Loughridge told analysts to raise 2006 earnings estimates by 12 cents per share. Before the conference call, the consensus forecast was $5.66 a share.

IBM's 2005 got off to a lousy start in April, when it announced a significant first-quarter earnings shortfall. Ultimately, it took a $1.7 billion write-off for restructuring costs -- mostly in its services businesses. Aftershocks followed. The way IBM communicated with analysts and investors in the aftermath of the first quarter has resulted in an investigation by the U.S. Securities & Exchange Commission (see BW Online, 1/13/06, "The Heat Rises Under IBM").

EFFORT TO ADAPT. The services outfit isn't totally out of the woods yet. While there were positive signs in key segments, services overall were a mixed bag last quarter. Global services revenue declined 5%, to $12 billion, for the period. Contract signings also declined, to $11.5 billion from $12.7 billion.

IBM is being pressured by chief rival Accenture (ACN) on the high end of its service business and a gang of Indian upstarts on the low end. Accenture on Jan. 5 reported strong quarterly revenue growth of 12%, to $4.17 billion. Meanwhile, Infosys Technologies (INFY), the best performer among the larger Indian outfits, posted fourth-quarter revenue growth of 32%, to $559 million.

IBM is scrambling to adapt. Last year, it cut more than 13,000 jobs worldwide -- mostly in Europe -- to lower costs and become more competitive. The company also hired an additional 15,000 people in low-cost countries, Loughridge said.

As if to show the once-booming strategic-outsourcing business still has some vitality, IBM early on Jan. 17 announced a 10-year, $1.1 billion contract to provide Gap (GPS) with mainframe, server, network, and help-desk support for the retailer's North American stores and corporate offices. And those are not just routine services, either: IBM is creating a new system of virtualized servers and storage devices, so it can take full advantage of the gear it has on hand.

SHARP BLADES. Hardware was one of IBM's strong points in the earnings call. Revenue came in at $6.9 billion for the quarter -- up 6% -- driven by strong sales of a mainframe computer and continued healthy sales of its powerful Unix servers. Sales of servers based on Intel (INTC) processors were flat, due to severe pricing pressures, though unit sales increased 13%.

Sales of compact blade servers, which slip into cabinets in corporate data centers, were the highlight, with a 41% jump in the fourth quarter. A strategy of prepackaging hardware and software for particular industries has helped IBM gain and hold the lead in this fastest-growing server category. According to market researcher IDC, IBM maintained the No. 1 spot in blade-server revenues in the third quarter, with a 42% market share.
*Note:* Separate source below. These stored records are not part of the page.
Lemma alreadyBroadcast_decides_witness :
  let c := demo_ctx root_win [mkobj [] (Some [str "abc"])] in
  mem c !! 0%nat = Some (mkobj [] (Some [str "abc"])) /\
  Forall (fun id => in_object_proto (str_of (mem c) id) = false) [str "abc"] /\
  token (cfg c) (s2u "ns:e") (draws c) <> s2u "__proto__" /\
  let '(res, c') := alreadyBroadcast (s2u "ns:e") (VRef 0) c in
  (res = Ok true \/ res = Ok false) /\
  (res = Ok true <-> Exists (fun id => is_Some (purge (clock c) (recentEvents c) !! str_of (mem c) id)) [str "abc"]) /\
  (res = Ok true -> mem c' = mem c /\ draws c' = draws c /\ recentEvents c' = purge (clock c) (recentEvents c)) /\
  (res = Ok false ->
     mem c' !! 0%nat = Some (mkobj [] (Some ([str "abc"] ++ [VStr (token (cfg c) (s2u "ns:e") (draws c))]))) /\
     (forall l', l' <> 0%nat -> mem c' !! l' = mem c !! l') /\
     draws c' = S (draws c) /\
     recentEvents c' = <[token (cfg c) (s2u "ns:e") (draws c) := clock c]> (purge (clock c) (recentEvents c))) /\
  cfg c' = cfg c /\ clock c' = clock c /\ effects c' = effects c.
Proof.
  cbv zeta.
  assert (H1 : mem (demo_ctx root_win [mkobj [] (Some [str "abc"])]) !! 0%nat =
               Some (mkobj [] (Some [str "abc"]))) by reflexivity.
  assert (H2 : Forall (fun id => in_object_proto
                 (str_of (mem (demo_ctx root_win [mkobj [] (Some [str "abc"])])) id) = false)
                 [str "abc"]) by (constructor; [vm_compute; reflexivity|constructor]).
  assert (H3 : token (cfg (demo_ctx root_win [mkobj [] (Some [str "abc"])])) (s2u "ns:e")
                 (draws (demo_ctx root_win [mkobj [] (Some [str "abc"])])) <> s2u "__proto__")
    by (vm_compute; congruence).
  split; [exact H1|]. split; [exact H2|]. split; [exact H3|].
  exact (alreadyBroadcast_decides (s2u "ns:e") 0%nat [] [str "abc"] _ H1 H2 H3).
Defined.

Lemma broadcastEvent_accepts_any_name_witness :
  wf (demo_ctx root_win []) /\
  (forall d o, truthy d = true -> is_object d = false ->
     broadcastEvent (str "noColonHere") d o (demo_ctx root_win []) = (Throw err_not_object, demo_ctx root_win [])) /\
  wp (broadcastEvent (str "noColonHere") VUndef VUndef) (fun r c' => r = Ok tt /\
     exists ld snap rest, effects c' = effects (demo_ctx root_win []) ++
                                       Dispatch (s2u "noColonHere") (VRef ld) snap :: rest)
     (demo_ctx root_win []).
Proof.
  split; [apply demo_wf|].
  exact (broadcastEvent_accepts_any_name (str "noColonHere") (demo_ctx root_win []) (demo_wf _ _)).
Defined.

Lemma broadcastEvent_relays_to_tree_witness :
  let c := demo_ctx mid_win [] in
  wf c /\
  wp (broadcastEvent (str "ns:e") VUndef VUndef) (fun r c' => exists ld ei es,
    effects c' = effects c ++ es /\ (truthy VUndef = true -> VUndef = VRef ld) /\
    (r = Ok tt -> draws c' = S (draws c) ->
     is_Some (snapshot (mem c') (VRef ld)) -> is_Some (snapshot (mem c') ei) ->
     post_targets es =
       (if negb (Nat.eqb (parent mid_win) (self mid_win)) then [parent mid_win] else []) ++
       List.filter (fun f => negb (Nat.eqb f (self mid_win))) (frames mid_win))) c.
Proof.
  cbv zeta. split; [apply demo_wf|].
  exact (broadcastEvent_relays_to_tree (str "ns:e") VUndef VUndef _ (demo_wf _ _) I I
           (or_introl eq_refl) (or_introl eq_refl)).
Defined.

Lemma broadcastEvent_encrypts_after_local_fire_witness :
  let c := demo_ctx root_win [obj [("x", str "a")]; obj [("encrypt", VBool true)]] in
  wf c /\ alive (mem c) (VRef 0) /\ alive (mem c) (VRef 1) /\
  truthy (get_prop (mem c) (VRef 1) (s2u "encrypt")) = true /\
  wp (broadcastEvent (str "ns:e") (VRef 0) (VRef 1)) (fun r c' => exists ld pre rest,
    effects c' = effects c ++ pre ++ rest /\
    (truthy (VRef 0) = true -> VRef 0 = VRef ld) /\
    (pre = [] \/ exists nm, pre = [Dispatch nm (VRef ld) (snapshot (mem c') (VRef ld))]) /\
    dispatches rest = 0%nat /\
    forall t ty dv i m, In (Post t ty dv i m) rest ->
      exists s ct, json_stringify (mem c') (VRef ld) = Ok (Some s) /\
        encrypt s (get_prop (mem c') (VRef ld) (s2u "_originId")) = Ok ct /\
        dv = VStr (s2u "BE:" ++ ct ++ s2u ":" ++
                   str_of (mem c') (get_prop (mem c') (VRef ld) (s2u "_originId")))) c.
Proof.
  cbv zeta.
  assert (Hd : alive (mem (demo_ctx root_win [obj [("x", str "a")]; obj [("encrypt", VBool true)]])) (VRef 0))
    by (eexists; reflexivity).
  assert (Ho : alive (mem (demo_ctx root_win [obj [("x", str "a")]; obj [("encrypt", VBool true)]])) (VRef 1))
    by (eexists; reflexivity).
  assert (He : truthy (get_prop (mem (demo_ctx root_win [obj [("x", str "a")]; obj [("encrypt", VBool true)]]))
                 (VRef 1) (s2u "encrypt")) = true) by (vm_compute; reflexivity).
  split; [apply demo_wf|]. split; [exact Hd|]. split; [exact Ho|]. split; [exact He|].
  exact (broadcastEvent_encrypts_after_local_fire (str "ns:e") (VRef 0) (VRef 1) _ (demo_wf _ _) Hd Ho
           (or_intror eq_refl) (or_intror eq_refl) He).
Defined.

Lemma broadcastEvent_mutates_caller_data_witness :
  let c := demo_ctx root_win [obj [("x", str "a")]] in
  wf c /\ is_Some (mem c !! 0%nat) /\
  wp (broadcastEvent (str "ns:e") (VRef 0) VUndef) (fun r c' => exists ei es,
    effects c' = effects c ++ es /\
    own (mem c') 0%nat (s2u "_originId") =
      Some (if truthy (get_prop (mem c) (VRef 0) (s2u "_originId"))
            then get_prop (mem c) (VRef 0) (s2u "_originId") else VStr (originId root_win)) /\
    own (mem c') 0%nat (s2u "_targetId") =
      Some (js_or (get_prop (mem c) (VRef 0) (s2u "_targetId")) (get_prop (mem c) VUndef (s2u "target"))) /\
    (truthy (get_prop (mem c) VUndef (s2u "_eventIds")) = true -> ei = get_prop (mem c) VUndef (s2u "_eventIds")) /\
    forall t ty dv i m, In (Post t ty dv i m) es -> i = ei) c.
Proof.
  cbv zeta.
  assert (Hl : is_Some (mem (demo_ctx root_win [obj [("x", str "a")]]) !! 0%nat)) by (eexists; reflexivity).
  split; [apply demo_wf|]. split; [exact Hl|].
  exact (broadcastEvent_mutates_caller_data (str "ns:e") 0%nat VUndef _ (demo_wf _ _) Hl I (or_introl eq_refl)).
Defined.
(** * PyRPOD: plume-strike detection and sliding-window constraints

    A shallow embedding of [RPOD.update_window_queue],
    [RPOD.update_parameter_queue] and [RPOD.jfh_plume_strikes]
    (src/pyrpod/RPOD.py).

    Numbers.  The source computes with numpy [float64].  They are idealised
    here as real numbers ([R]): sums, products and comparisons are exact.
    The one non-finite value that the strike test can produce, [nan], is kept
    explicit: a quantity that can be [nan] has type [option R] and [None]
    stands for [nan].  As in numpy, dividing by zero raises no exception, the
    arccosine of a value outside [-1, 1] is [nan], [nan] propagates through
    arithmetic, and every ordered comparison with [nan] is false.

    Queues.  A [queue.Queue] is a list whose head is the oldest entry:
    [put] appends at the end, [get] removes the head.  [get] on an empty
    queue blocks forever; functions that call [get] return [option] and
    [None] stands for that blocked call. *)

From Stdlib Require Import Reals Machin Lra Lia List Bool Arith.
From Stdlib Require String.
Import ListNotations.
Local Open Scope R_scope.

(** ** Vectors and matrices (numpy arrays of shape (3,) and (3,3)) *)

Record vec : Type := Vec { vx : R; vy : R; vz : R }.

Record mat3 : Type := Mat { row0 : vec; row1 : vec; row2 : vec }.

Definition vadd (a b : vec) : vec :=
  Vec (vx a + vx b) (vy a + vy b) (vz a + vz b).

Definition vsub (a b : vec) : vec :=
  Vec (vx a - vx b) (vy a - vy b) (vz a - vz b).

(** [np.dot] on two vectors. *)
Definition dot (a b : vec) : R :=
  vx a * vx b + vy a * vy b + vz a * vz b.

(** [np.sqrt(v[0]**2 + v[1]**2 + v[2]**2)], also [np.linalg.norm]. *)
Definition norm (v : vec) : R :=
  sqrt (vx v ^ 2 + vy v ^ 2 + vz v ^ 2).
(** *** Heartbeat *)

Definition heartbeat_text (now : datetime) : pystr :=
  [0xf0; 0x178; 0xa4; 0x2013]%N ++ u " Still alive "
  ++ [0xe2; 0x153; 0x2026]%N ++ u " (" ++ strftime now ++ u ")".

Definition maybe_send_daily_heartbeat (state : gmap pystr value)
    : M W (gmap pystr value) :=
  match DEFAULT_CHAT_ID cfg with
  | [] => ret state
  | _ =>
      let* now := perform (datetime_now (TIMEZONE cfg)) in
      let today := isoformat now in
      let last_ping_date := dict_get state K_LAST_PING_DATE in
      if py_eq last_ping_date (VStr today) then ret state
      else if (dt_hour now =? HEARTBEAT_HOUR cfg)
              && (dt_minute now <? HEARTBEAT_WINDOW_MINUTES) then
        do send_telegram (DEFAULT_CHAT_ID cfg) (heartbeat_text now) in
        ret (<[K_LAST_PING_DATE := VStr today]> state)
      else ret state
  end.

(** *** Command processor *)

Definition start_text : pystr :=
  u "Hi! Send /check to fetch the latest appointment I can see.".

Definition no_slots_text : pystr :=
  u "I couldn't see any slots right now (or the page didn't load). Try again later.".

Definition check_text (earliest : Z) : pystr :=
  let note :=
    if earliest <? MY_CURRENT_APPOINTMENT cfg
    then [0xe2; 0x153; 0x2026]%N ++ u " earlier than your current appointment!"
    else u "not earlier than your current appointment." in
  [0xf0; 0x178; 0x2014; 0x201c]%N ++ u " Latest check result:" ++ nl
  ++ u "Earliest: " ++ str_of_int earliest ++ nl
  ++ u "Current:  " ++ str_of_int (MY_CURRENT_APPOINTMENT cfg) ++ nl
  ++ u "Result:   " ++ note ++ nl
  ++ u "Page: " ++ TARGET_URL.

(** The body of the loop after the update id is tracked: lines 154 to
    180. *)
Definition handle_update (upd : update) : M W unit :=
  match upd_message upd with
  | None => ret tt
  | Some msg =>
      let chat_id := str_of_int (msg_chat_id msg) in
      let text := strip (default [] (msg_text msg)) in
      match text with
      | [] => ret tt
      | _ =>
          if bool_decide (str_lower text ∈ [u "/start"; u "start"]) then
            send_telegram chat_id start_text
          else if bool_decide (str_lower text
                     ∈ [u "/check"; u "check"; u "/status"; u "status"]) then
            let* earliest := check_for_appointments in
            match earliest with
            | None => send_telegram chat_id no_slots_text
            | Some e => send_telegram chat_id (check_text e)
            end
          else ret tt
      end
  end.

(** The [for u in updates] loop, threading [max_update_id]. *)
Fixpoint handle_updates (updates : list update) (max_update_id : Z)
    : M W Z :=
  match updates with
  | [] => ret max_update_id
  | upd :: rest =>
      let max_update_id :=
        Z.max max_update_id (default max_update_id (upd_update_id upd)) in
      do handle_update upd in
      handle_updates rest max_update_id
  end.
(** * Gecode CpltSet support: cardinality diagrams, value cache, variable order

    A shallow embedding of [gecode/cpltset/support.hpp]: the replayable value
    cache [ValCache], the bound check [testConsistency], the variable-order
    heuristic [variableorder] and the layered cardinality builders
    [extcardeq], [extcardlqgq] and [extcardcheck], followed by the properties
    established about them. *)

From Stdlib Require Import ZArith List Lia Bool String.
From stdpp Require Import base list.
Import ListNotations.

Local Open Scope Z_scope.

(** ** Machine integers

    [int] and [unsigned int] are 32 bits wide.  Values are kept in [Z]; the
    two conversions below are written wherever the source converts between
    the signed and the unsigned type. *)

Definition INT_MAX : Z := 2 ^ 31 - 1.

(** Conversion to [unsigned int]: reduction modulo 2^32. *)
Definition to_unsigned (z : Z) : Z := z mod 2 ^ 32.

(** Conversion to [int]: the two's complement reading of the low 32 bits. *)
Definition to_int (z : Z) : Z := (z + 2 ^ 31) mod 2 ^ 32 - 2 ^ 31.

(** [zrange lo hi] lists the values a counting loop
    [for (i = lo; i < hi; i++)] goes through. *)
Definition zrange (lo hi : Z) : list Z :=
  map (fun k => lo + Z.of_nat k) (seq 0 (Z.to_nat (hi - lo))).

(** ** Outcomes

    An access outside an array and exhausting the iteration budget of a
    loop are kept apart from normal return. *)

Inductive fault : Type :=
| OutOfBounds
| OutOfFuel.

Inductive outcome (A : Type) : Type :=
| Done (a : A)
| Fault (f : fault).

Arguments Done {A} a.
Arguments Fault {A} f.

(** ** Decision diagrams

    Diagram handles are immutable boolean functions over the manager's
    variable slots.  The manager itself is not part of the sources; a handle
    is represented by the term that built it and is read through [eval]. *)

Inductive bdd : Type :=
| bdd_true
| bdd_false
| bddpos (slot : Z)
| negbddpos (slot : Z)
| ite (f g h : bdd)
| bdd_and (f g : bdd).

(** An assignment gives every variable slot a truth value. *)
Definition assignment : Type := Z -> bool.

Fixpoint eval (env : assignment) (b : bdd) : bool :=
  match b with
  | bdd_true => true
  | bdd_false => false
  | bddpos v => env v
  | negbddpos v => negb (env v)
  | ite f g h => if eval env f then eval env g else eval env h
  | bdd_and f g => eval env f && eval env g
  end.

(** Two handles denote the same boolean function. *)
Definition bdd_equiv (a b : bdd) : Prop :=
  forall env, eval env a = eval env b.

(** ** ValCache *)

Module ValCache.

Record t : Type := mk {
  r : list Z;  (* array for ranges *)
  c : Z;       (* current range *)
  n : Z;       (* number of ranges in cache *)
  s : Z        (* number of elements in cache *)
}.

Definition set_c (k : Z) (vc : t) : t :=
  {| r := r vc; c := k; n := n vc; s := s vc |}.

(** [d[j] = v] on the growing scratch array of [init]. *)
Definition dyn_write (d : list Z) (j : nat) (v : Z) : list Z :=
  if (j <? length d)%nat then <[j := v]> d
  else d ++ replicate (j - length d)%nat 0 ++ [v].

(** [while (i()) { d[j] = i.val(); ++j; ++i; s++; }] where the source
    iterator is the list of values it still has to yield. *)
Fixpoint drain (i : list Z) (d : list Z) (j : nat) (s : Z)
  : list Z * nat * Z :=
  match i with
  | [] => (d, j, s)
  | v :: i' => drain i' (dyn_write d j v) (S j) (s + 1)
  end.

(** [for (int j = n; j--; ) r[j] = d[j];] *)
Fixpoint copy_down (j : nat) (d r : list Z) : list Z :=
  match j with
  | O => r
  | S j' => copy_down j' d (<[j' := nth j' d 0]> r)
  end.

Definition init (i : list Z) : t :=
  let '(d, j, s) := drain i [] 0%nat 0 in
  let n := Z.of_nat j in
  {| r := copy_down j d (replicate j 0); c := 0; n := n; s := s |}.

(** [operator ()]: test whether the cursor is at a value. *)
Definition valid (vc : t) : bool := (-1 <? c vc) && (c vc <? n vc).

(** [operator ++] *)
Definition advance (vc : t) : t := set_c (c vc + 1) vc.

(** [operator --] *)
Definition retreat (vc : t) : t := set_c (c vc - 1) vc.

Definition reset (vc : t) : t := set_c 0 vc.

Definition last (vc : t) : t := set_c (n vc - 1) vc.

Definition finish (vc : t) : t := set_c (-1) vc.

(** [r[c]]; a cursor outside the array has no value to read. *)
Definition val (vc : t) : outcome Z :=
  if c vc <? 0 then Fault OutOfBounds
  else match r vc !! Z.to_nat (c vc) with
       | Some v => Done v
       | None => Fault OutOfBounds
       end.

Definition min (vc : t) : outcome Z := val vc.

Definition max (vc : t) : outcome Z := val vc.

Definition width (vc : t) : Z := 1.

Definition size (vc : t) : Z := to_unsigned (s vc).

(** [index(unsigned int i)]: start iteration from the ith value. *)
Definition seek (i : Z) (vc : t) : t := set_c (to_int i) vc.

(** [index(void)]: the index of the current value. *)
Definition index (vc : t) : Z := to_unsigned (c vc).

End ValCache.

(** ** Set views

    The view classes are template parameters of the builders.  What the
    builders use of a view is collected in the interface below. *)

(** Modelled from the spec: the set-variable views ([offset], [tableWidth],
    [initialLubMin], [initialLubMax], the values of [Set::LubRanges] in
    increasing order, and the membership literals [element] and
    [elementNeg]) are external to the sources.  [element v i] tests whether
    the value [initialLubMin v + i] is in the set; [elementNeg v i] is its
    negation. *)
Class SetView (V : Type) : Type := {
  offset : V -> Z;
  tableWidth : V -> Z;
  initialLubMin : V -> Z;
  initialLubMax : V -> Z;
  lubValues : V -> list Z;
  element : V -> Z -> bdd;
  elementNeg : V -> Z -> bdd;
  elementNeg_eval : forall v i env,
    eval env (elementNeg v i) = negb (eval env (element v i))
}.

(** Modelled from the spec: a view over a block of [tableWidth] consecutive
    manager slots starting at [offset]; slot [offset + i] holds the
    membership of value [initialLubMin + i]. *)
Record TableView : Type := mkTableView {
  tv_offset : Z;
  tv_width : Z;
  tv_min : Z;
  tv_max : Z;
  tv_lub : list Z
}.

#[export] Instance TableView_SetView : SetView TableView := {|
  offset := tv_offset;
  tableWidth := tv_width;
  initialLubMin := tv_min;
  initialLubMax := tv_max;
  lubValues := tv_lub;
  element v i := bddpos (tv_offset v + i);
  elementNeg v i := negbddpos (tv_offset v + i);
  elementNeg_eval := fun _ _ _ => eq_refl
|}.

(** Modelled from the spec: [Iter::Ranges::Inter] followed by
    [Iter::Ranges::ToValues] yields, in increasing order, the values common
    to both upper bounds. *)
Definition common_values {V0 V1 : Type} `{SetView V0} `{SetView V1}
    (x : V0) (y : V1) : list Z :=
  List.filter (fun v => existsb (Z.eqb v) (lubValues y)) (lubValues x).

(** ** The builder monad

    The builders receive the cache by reference and move its cursor.  A
    computation takes the cache and returns a value with the cache it leaves
    behind, or a fault. *)

Definition M (A : Type) : Type := ValCache.t -> outcome (A * ValCache.t).

Definition ret {A : Type} (a : A) : M A := fun st => Done (a, st).

Definition bind {A B : Type} (m : M A) (k : A -> M B) : M B :=
  fun st =>
    match m st with
    | Done (a, st') => k a st'
    | Fault f => Fault f
    end.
The company's profits were greatly enhanced by the sale last year of its $10 billion -- but barely profitable -- PC business to China's Lenovo. The hardware division's gross profit margin improved, quarter over quarter, by 9.2 points to 42.1%. "They got rid of a dud, so the profitability of the rest of IBM hardware can now shine," said analyst Bob Djurdjevic of Annex Research.

"AN OCEAN LINER." Another boost came from chips. Sales for the microelectronics division were up 48%, due to strong demand for chips in video-game consoles. IBM makes the main processors for Microsoft's (MSFT) Xbox 360, Sony's (SNE) PlayStation, and Nintendo's GameCube. Software sales were flat, but that masked a solid performance once again in the company's WebSphere middleware products, whose sales rose 4%.

Analysts made light of IBM's inability to grow overall revenues. "It's an ocean liner," says IDC's Gens. "You can't turn it rapidly." Progress may be sluggish, but positive signs in the fourth quarter show that this ship is certainly no Titanic.